Karen has over 30 years’ experience leading, training, and coaching high-performance teams of staff and executives in rapid-growth environments. Most recently, as regional director of licensed operations at Starbucks Coffee Company, she built a consistent track record of growing the number of retail stores along with the continuous improvement capabilities of people.
As Team Leader, Karen oversees Operations and Personnel at LEI.
At Starbucks, Karen made recommendations on the creation of an operating system model line, then led the first application in a working store and provided feedback necessary for a broad, global implementation. She also led a team of coaches responsible for teaching problem solving and mentoring skills to regional executives, directors, and district managers responsible for implementing the lean operating system. Karen led the growth of Starbucks’ New England market, adding 20 new stores annually for five years while hitting profit and return-on-investment goals.
Previously, she held management and executive posts in operations, marketing, and training at large restaurant chains, a retail consulting company, and a technology startup preparing for an initial public offering.
Do you find yourself surrounded by uneven workflows? Of course you do, it is natural. Almost everything has ebbs and flows. And when it comes to customer demand, it is impossible to completely control the real rate of demand.
The story shows how learning and experimenting locally can be successful and enables self-organizing teams to trigger fast solutions (or “plays” as they are called in the book) to meet the ebbs and flows of demand.
The peaks and valleys of demand from customers do not coincide with even the most flexible workforce. This is especially true in situations where employees are treated inhumanely and simply as puzzle pieces to be added in and taken way. Happily, this was not the case in Karen’s Starbucks stores. Steady Work's plays go far beyond just scheduling creatively and actually can adjust the work based on demand.
Karen explains how the plays allowed the team to not just adjust to the daily and weekly demand shifts, but also to dramatic shifts due to totally unknowable external events that both drove demand over the top and also deeply shook the very workforce that needed to provide immediate services to the customers. These plays were based on improvement work that was done at the store level to deeply understand how each of the work elements (expresso machine, ovens, cold drinks, etc.) would be performed and stabilized. Workers could then build their capability to perform those components as a team.
Steady Work is a perfect title. It does not imply steady demand. It suggests meeting the demand without stress, anguish or panic. The workers in each individual store (though many work in multiple stores) develop the plays built on shared values and principles and also launch the plays as needed due to shifts inside the stores.
The book has beneficial insights not only for retails stores—though there are plenty of those— but really for all of us workers in all parts of our companies. We can learn about creating plays at the local level. We can learn about managing in a new way.

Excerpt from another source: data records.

(* ===== verification/InfraView.v ===== *)
(** * [views/InfraView.vue]: cells, nodes, cluster and storage *)

From stdpp Require Import base list gmap strings.
From Stdlib Require Import NArith ZArith Lia String SpecFloat.
From S2P Require Import Prelude JsString JsNum JsVal Json Prog State Storage Api Payload Catalog View Form Session.
Local Open Scope js_scope.

(** The reactive [cellForm]. *)
Record cellForm_state := Cellform_ {
  cellForm_id : jsval;
  cellForm_region : jsval;
  cellForm_controllerUrl : jsval;
  cellForm_label : jsval
}.

Definition set_cellForm_id (v : jsval) (r : cellForm_state) : cellForm_state :=
  {| cellForm_id := v; cellForm_region := cellForm_region r; cellForm_controllerUrl := cellForm_controllerUrl r; cellForm_label := cellForm_label r |}.
Definition set_cellForm_region (v : jsval) (r : cellForm_state) : cellForm_state :=
  {| cellForm_id := cellForm_id r; cellForm_region := v; cellForm_controllerUrl := cellForm_controllerUrl r; cellForm_label := cellForm_label r |}.
Definition set_cellForm_controllerUrl (v : jsval) (r : cellForm_state) : cellForm_state :=
  {| cellForm_id := cellForm_id r; cellForm_region := cellForm_region r; cellForm_controllerUrl := v; cellForm_label := cellForm_label r |}.
Definition set_cellForm_label (v : jsval) (r : cellForm_state) : cellForm_state :=
  {| cellForm_id := cellForm_id r; cellForm_region := cellForm_region r; cellForm_controllerUrl := cellForm_controllerUrl r; cellForm_label := v |}.

(** The reactive [attach]. *)
Record attach_state := Attach_ {
  attach_profile : jsval;
  attach_name : jsval;
  attach_reach : jsval;
  attach_split : jsval;
  attach_advertise : jsval;
  attach_token : jsval;
  attach_error : jsval
}.

Definition set_attach_profile (v : jsval) (r : attach_state) : attach_state :=
  {| attach_profile := v; attach_name := attach_name r; attach_reach := attach_reach r; attach_split := attach_split r; attach_advertise := attach_advertise r; attach_token := attach_token r; attach_error := attach_error r |}.
Definition set_attach_name (v : jsval) (r : attach_state) : attach_state :=
  {| attach_profile := attach_profile r; attach_name := v; attach_reach := attach_reach r; attach_split := attach_split r; attach_advertise := attach_advertise r; attach_token := attach_token r; attach_error := attach_error r |}.
Definition set_attach_reach (v : jsval) (r : attach_state) : attach_state :=
  {| attach_profile := attach_profile r; attach_name := attach_name r; attach_reach := v; attach_split := attach_split r; attach_advertise := attach_advertise r; attach_token := attach_token r; attach_error := attach_error r |}.
Definition set_attach_split (v : jsval) (r : attach_state) : attach_state :=
  {| attach_profile := attach_profile r; attach_name := attach_name r; attach_reach := attach_reach r; attach_split := v; attach_advertise := attach_advertise r; attach_token := attach_token r; attach_error := attach_error r |}.
Definition set_attach_advertise (v : jsval) (r : attach_state) : attach_state :=
  {| attach_profile := attach_profile r; attach_name := attach_name r; attach_reach := attach_reach r; attach_split := attach_split r; attach_advertise := v; attach_token := attach_token r; attach_error := attach_error r |}.
Definition set_attach_token (v : jsval) (r : attach_state) : attach_state :=
  {| attach_profile := attach_profile r; attach_name := attach_name r; attach_reach := attach_reach r; attach_split := attach_split r; attach_advertise := attach_advertise r; attach_token := v; attach_error := attach_error r |}.
Definition set_attach_error (v : jsval) (r : attach_state) : attach_state :=
  {| attach_profile := attach_profile r; attach_name := attach_name r; attach_reach := attach_reach r; attach_split := attach_split r; attach_advertise := attach_advertise r; attach_token := attach_token r; attach_error := v |}.
(* ===== verification/CellSwitcher.v ===== *)
(** * [components/layout/CellSwitcher.vue]: the cell drop-down *)

From stdpp Require Import base list gmap strings.
From Stdlib Require Import NArith ZArith Lia String SpecFloat.
From S2P Require Import Prelude JsString JsNum JsVal Json Prog State Storage Api Payload Catalog View Form Session.
Local Open Scope js_scope.

(** The component has no state of its own. *)
Definition state : Type := unit.

(** [@click="setCellId(id)"] *)
Definition select (id : jsval) : vprog state unit := upd_page (setCellId id).

Section handlers.
Context `{Platform}.

(** The registered cells, or a stand-in for the local one. *)
Definition local_cell : jsval :=
  VObj ["id" ~> VStr (js "local"); "region" ~> VStr (js "local"); "controllerUrl" ~> VStr []; "label" ~> VStr (js "local")].

Definition cells (p : panel) : E jsval :=
  e_if (e_length (Ok (State.cells (ses p)))) (Ok (State.cells (ses p))) (Ok (VArr [local_cell])).

Definition current (p : panel) : E jsval :=
  cs ← cells p;
  l ← elements_of cs;
  hit ← find_elem (field_is (js "id") (selectedCellId (ses p))) l;
  Ok (if truthy hit then hit else first_elem l).

Definition title (c : jsval) : E jsval := (Ok c) @. "label" .|| (Ok c) @. "id".

Definition subtitle (c : jsval) : E jsval :=
  e_if ((Ok c) @. "region" .&& ((Ok c) @. "region" !== (Ok c) @. "id") .&& ((Ok c) @. "region" !== (Ok c) @. "label"))
    (e_template [(Ok c) @. "id"; #" · "; (Ok c) @. "region"])
    ((Ok c) @. "id").

(** [glassAvatar(seed)] in the template; filling the cache does not show. *)
Definition avatar_src (p : panel) (seed : jsval) : E jsval :=
  str_method (js "trim") seed (fun s => VStr (fst (glassAvatar s (avatars p)))).

(** ** The template *)

Definition render (p : panel) (v : state) : E (list (vnode (panel * state))) :=
  el "DropdownMenu" [] [
    el "DropdownMenuTrigger" [at_ "as-child" ""] [
      el "button" [
          at_ "type" "button";
          at_ "class" "flex w-full items-center gap-2 overflow-hidden rounded-2xl p-1.5 text-left ring-1 ring-sidebar-border/80 transition-colors hover:bg-sidebar-accent group-data-[collapsible=icon]:size-8 group-data-[collapsible=icon]:justify-center group-data-[collapsible=icon]:p-0 group-data-[collapsible=icon]:ring-0"] [
        el "span" [at_ "class" "glass-frost size-8 shrink-0 overflow-hidden rounded-2xl"] [
          el "img" [
              bind_ "src" (e_call (avatar_src p) (((current p) @? "id") .|| #"local"));
              bind_ "alt" (e_if (current p) (e_call title (current p)) #"cell");
              at_ "class" "size-full"] []];
        el "span" [at_ "class" "min-w-0 flex-1 group-data-[collapsible=icon]:hidden"] [
          el "span" [at_ "class" "block truncate text-sm font-medium leading-tight"] [interp (e_if (current p) (e_call title (current p)) #"local")];
          el "span" [at_ "class" "block truncate text-xs text-muted-foreground"] [interp (e_if (current p) (e_call subtitle (current p)) #"local")]];
        el "ChevronsUpDown" [
            at_ "class" "size-4 shrink-0 text-muted-foreground group-data-[collapsible=icon]:hidden"] []]];
    el "DropdownMenuContent" [at_ "class" "w-56"; at_ "align" "start"; at_ "side" "bottom"] [
      el "DropdownMenuLabel" [at_ "class" "text-xs text-muted-foreground"] [txt "Cell"];
      v_for (cells p) (fun c =>
        el "DropdownMenuItem" [
            bind_ "key" ((Ok c) @. "id");
            at_ "class" "gap-2 rounded-xl";
            on_ "@click" (fun _ => w ← pure ((Ok c) @. "id"); select w)] [
          el "span" [at_ "class" "glass-frost size-7 overflow-hidden rounded-xl"] [
            el "img" [
                bind_ "src" (e_call (avatar_src p) ((Ok c) @. "id"));
                bind_ "alt" (title c);
                at_ "class" "size-full"] []];
          el "span" [at_ "class" "min-w-0 flex-1"] [
            el "span" [at_ "class" "block truncate text-sm font-medium"] [interp (title c)];
            el "span" [at_ "class" "block truncate text-xs text-muted-foreground"] [interp (subtitle c)]]])]].
End handlers.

We can learn about respecting and engaging all workers.
An associate of mine once said, “I wish our team could flow to the work rather than routing work to individual specialists. Then they could self-organize around the actual work that is needed each day.” This is the book that shows it is possible to do just that, and I think along with the many insights on how to improve work, it will inspire you as well.
Chairman, Lean Enterprise Institute
I don’t often suggest reading an entire book to colleagues and learning partners. Because most with whom I work are very busy, with little spare time for optional reading, I more typically recommend articles or postings, or perhaps a book chapter. This book warrants an exception. Steady Work by Karen Gaudet is by far one of the finest Lean thinking books I’ve ever read.
Storytelling is known to be a strong and engaging method for teaching and learning. Many can more easily make their way through a good story than through a technical presentation or text book.
Steady Work is a short (97 pages), very easy to read, compelling, powerful, first person story about how Karen and her Starbucks leadership partners began practicing with intention to create learning conditions for developing thinking problem solvers. Karen’s story emphasizes the importance of standardized work, how standard work is not at all the same as best practices, and how over time, that standard work helped employees (who in Starbucks are called partners) deliver better products and services for their customers, and increasingly experience better days at work for themselves.
Further, Karen’s story shows how extremely valuable the practice of standard work is when the unexpected arises. In this case, the unexpected was the need for Karen’s team to immediately and capably respond to changes in their workplace to support community needs on December 14, 2012 following the horrific mass shooting at Sandy Hook Elementary School in Newton, CT.
If you have it in your budget to do so, I encourage you to purchase this book for all leaders at every level as well as coaches. It strikes me that formally following up somehow would be of value and importance. Perhaps you could have a discussion in a monthly staff meeting, or convene brown bag lunches? Reflective questions might include: How might this story connect with any of your more recent unexpected issues? With the current COVID-19 crisis? For what is yet to come?
Some may wonder what a former Starbucks leader’s story has to do with their organization. What I can say is it’s a powerful learning story filled with important teachings for all regardless of the industry in which any of us works.